Adverse childhood experiences (ACEs) can harm a child’s developing brain and nervous system, leading to lifelong mental disorders and disabilities. These experiences are often the result of social injustice, and include:

  • Families not having enough money to pay for basic living expenses (food, housing, clothing, etc.)
  • The death of a parent or guardian
  • Children witnessing or being victims of violence in their neighborhood
  • Living with someone who is mentally ill, suicidal or severely depressed
  • Living with someone with a substance abuse disorder relating to alcohol or drugs

We need look no further than the daily headlines to know that across Maryland, from urban to rural communities, children experience these and other related stressors on a daily basis, and often go on to develop lifelong trauma that may never be addressed. The more adverse experiences in a child’s life, the greater the likelihood that the child will develop a nervous system disorder such as depression, a developmental delay, anxiety, poor academic performance, substance abuse, violence or suicide.

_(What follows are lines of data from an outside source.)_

Lemma query_part pre q f cs x u :
  In (cs, 0) R_path ->
  let buf := pre ++ chars (after "?" q) ++ chars (after "#" f) in
  do_actions buf (length pre) [save_path] x = Ret (None, u) ->
  text_ok true query_char 0 (chars q) = true -> text_ok true query_char 0 (chars f) = true ->
  m_query u = ""%string -> m_fragment u = ""%string ->
  ends_with (exec uri_program buf (length pre) (chars (after "?" q) ++ chars (after "#" f)) cs x)
    (setFragment f (setQuery q u)).
Proof.
  intros Hin buf Ha Hq Hf Hu1 Hu2. destruct path_phase as (P1 & P2 & P3 & P4).
  destruct (decide (q = ""%string)) as [->|Hn].
  - change (chars (after "?" "")) with (@nil ascii) in *.
    replace (setQuery "" u) with u by (destruct u; cbn in *; subst; reflexivity).
    apply (fragment_part pre f R_path [save_path] cs x u); auto.
  - assert (Ebuf : buf = pre ++ ("?"%char :: chars q) ++ chars (after "#" f))
      by (unfold buf; rewrite (after_some "?" q Hn); reflexivity).
    rewrite (after_some "?" q Hn). change (chars ("?" ++ q)) with ("?"%char :: chars q).
    rewrite <- app_comm_cons.
    rewrite (exec_leave buf R_path 63 [save_path] 456 "?"%char _ (length pre) cs x (None, u) P2 Hin)
      by (easy || exact Ha).
    destruct query_phase as (Q1 & Q2 & Q3 & Q4).
    destruct (exec_phase buf 456 marku true query_char query_char R_query (chars q) (S (length pre)) (None, u)
      (chars (after "#" f))) as (cs' & Hin' & E); auto.
    { apply starts_text; [exact Hq|apply chars_nonempty, Hn]. }
    rewrite E. set (pre' := pre ++ "?"%char :: chars q).
    assert (Eb : buf = pre' ++ chars (after "#" f)) by (rewrite Ebuf; unfold pre'; rewrite <- app_assoc; reflexivity).
    assert (El : (S (length pre) + length (chars q))%nat = length pre')
      by (unfold pre'; rewrite length_app; simpl; lia).
    rewrite El, Eb. apply (fragment_part pre' f R_query [save_query] cs' (Some (S (length pre)), u) (setQuery q u)); auto.
    assert (Eb' : buf = (pre ++ ["?"%char]) ++ chars q ++ chars (after "#" f)) by (rewrite Ebuf, <- app_assoc; reflexivity).
    cbn [do_actions do_action obind]. rewrite <- El, <- Eb, Eb'.
    replace (S (length pre)) with (length (pre ++ ["?"%char])) by (rewrite length_app; simpl; lia).
    rewrite save_text by reflexivity. reflexivity.
Qed.

(** The path, whose slash has been read. *)
Lemma path_part pre path q f u :
  let tail := chars (after "?" q) ++ chars (after "#" f) in
  let buf := pre ++ chars (String "/" path) ++ tail in
  text_ok true path_char 0 (chars path) = true ->
  text_ok true query_char 0 (chars q) = true -> text_ok true query_char 0 (chars f) = true ->
  m_query u = ""%string -> m_fragment u = ""%string ->
  ends_with (exec uri_program buf (S (length pre)) (chars path ++ tail) 513 (Some (length pre), u))
    (setFragment f (setQuery q (setPath (String "/" path) u))).
Proof.
  intros tail buf Hp Hq Hf Hu1 Hu2. destruct path_phase as (P1 & P2 & P3 & P4).
  destruct (exec_closed buf true path_char R_path (chars path) P1 0 (S (length pre)) 513 (Some (length pre), u) tail)
    as (cs & Hin & E); [left; reflexivity|exact Hp|]. rewrite E.
  set (pre' := pre ++ chars (String "/" path)).
  assert (El : (S (length pre) + length (chars path))%nat = length pre')
    by (unfold pre'; rewrite length_app; simpl; lia).
  assert (Eb : buf = pre' ++ tail) by (unfold buf, pre'; rewrite <- app_assoc; reflexivity).
  rewrite El, Eb. apply (query_part pre' q f cs (Some (length pre), u) (setPath (String "/" path) u)); auto.
  cbn [do_actions do_action obind]. fold tail. rewrite <- Eb. unfold buf.
  rewrite save_text by (rewrite <- El; simpl; lia). reflexivity.
Qed.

The exact mechanism by which social injustice affects a child’s health is currently unknown, but because Kennedy Krieger is treating patients right now for trauma caused by these situations, and because it employs leading experts in this field, it has the expertise, data and patient population necessary to learn more, and to develop new, more effective, evidence-based treatments.

All that’s needed to make these treatments happen is the research that goes into developing those treatments. The Center for the Neuroscience of Social Injustice will fill that role and perform that necessary research.